About this task. Pick out the lines below with "coalesced" and list them.

⟨

(** ** Removing and joining entries *)

(** The loop that moves the entries after [i] down by one. *)
Fixpoint remove_loop (fuel : nat) (i : Z) (rgn : lmb_region) : option lmb_region :=
  match fuel with
  | O => None
  | S fuel =>
      if i <? u64 (cnt rgn - 1) then
        p ← reg rgn (i + 1); rgn ← set_reg rgn i p; remove_loop fuel (i + 1) rgn
      else Some rgn
  end.

(** Every round but the last reads an entry of the array, so the fuel is enough. *)
Definition lmb_remove_region (rgn : lmb_region) (r : Z) : option lmb_region :=
  rgn ← remove_loop (S (length (region rgn))) r rgn;
  Some (set_cnt rgn (u64 (cnt rgn - 1))).

Definition lmb_coalesce_regions (rgn : lmb_region) (r1 r2 : Z) : option lmb_region :=
  p1 ← reg rgn r1; p2 ← reg rgn r2;
  rgn ← set_reg rgn r1 (mkProp (pbase p1) (u64 (psize p1 + psize p2)));
  lmb_remove_region rgn r2.

(** ** Initialisation *)

(** The first entry is a region of no bytes; the rest keeps what it had. *)
Definition empty_region (rgn : lmb_region) : option lmb_region :=
  rgn ← set_reg rgn 0 (mkProp 0 0); Some (mkRegion 1 0 (region rgn)).

Definition lmb_init (l : lmb) : option lmb :=
  m ← empty_region (memory l); r ← empty_region (reserved l); Some (mkLmb m r).

(** ** Adding a region *)

(** What the first loop ends with: the region is there already, or it was joined
    to entry [i], or no entry touches it. *)
Inductive scan :=
  | Present
  | Joined (rgn : lmb_region) (i : Z)
  | Apart (i : Z).

Fixpoint coalesce_loop (fuel : nat) (i : Z) (rgn : lmb_region) (base size : Z) : option scan :=
  match fuel with
  | O => None
  | S fuel =>
      if i <? cnt rgn then
        p ← reg rgn i;
        if (pbase p =? base) && (psize p =? size) then Some Present
        else
          let adjacent := lmb_addrs_adjacent base size (pbase p) (psize p) in
          if 0 <? adjacent then
            rgn ← set_reg rgn i (mkProp (u64 (pbase p - size)) (u64 (psize p + size))); Some (Joined rgn i)
          else if adjacent <? 0 then
            rgn ← set_reg rgn i (mkProp (pbase p) (u64 (psize p + size))); Some (Joined rgn i)
          else coalesce_loop fuel (i + 1) rgn base size
      else Some (Apart i)
  end.

(** The loop that shifts the entries above [base] up, from entry [n - 1] down. *)
Fixpoint insert_loop (n : nat) (rgn : lmb_region) (base size : Z) : option lmb_region :=
  match n with
  | O => Some rgn
  | S i =>
      p ← reg rgn (Z.of_nat i);
      if base <? pbase p then
        rgn ← set_reg rgn (Z.of_nat i + 1) p; insert_loop i rgn base size
      else set_reg rgn (Z.of_nat i + 1) (mkProp base size)
  end.

(** An entry that was joined to may now touch the next one. *)
Definition join_next (rgn : lmb_region) (i coalesced : Z) : option (lmb_region * Z) :=
  if i <? u64 (cnt rgn - 1) then
    a ← lmb_regions_adjacent rgn i (i + 1);
    if a =? 0 then Some (rgn, coalesced)
    else rgn ← lmb_coalesce_regions rgn i (i + 1); Some (rgn, coalesced + 1)
  else Some (rgn, coalesced).

(** The entry goes to its place in the sorted table. *)
Definition insert_region (rgn : lmb_region) (base size : Z) : option (lmb_region * Z) :=
  rgn ← insert_loop (Z.to_nat (s64 (cnt rgn - 1) + 1)) rgn base size;
  first ← reg rgn 0;
  rgn ← (if base <? pbase first then set_reg rgn 0 (mkProp base size) else Some rgn);
  Some (set_cnt rgn (u64 (cnt rgn + 1)), 0).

⟩

Solution to this task.
Definition join_next (rgn : lmb_region) (i coalesced : Z) : option (lmb_region * Z) :=
    if a =? 0 then Some (rgn, coalesced)
    else rgn ← lmb_coalesce_regions rgn i (i + 1); Some (rgn, coalesced + 1)
  else Some (rgn, coalesced).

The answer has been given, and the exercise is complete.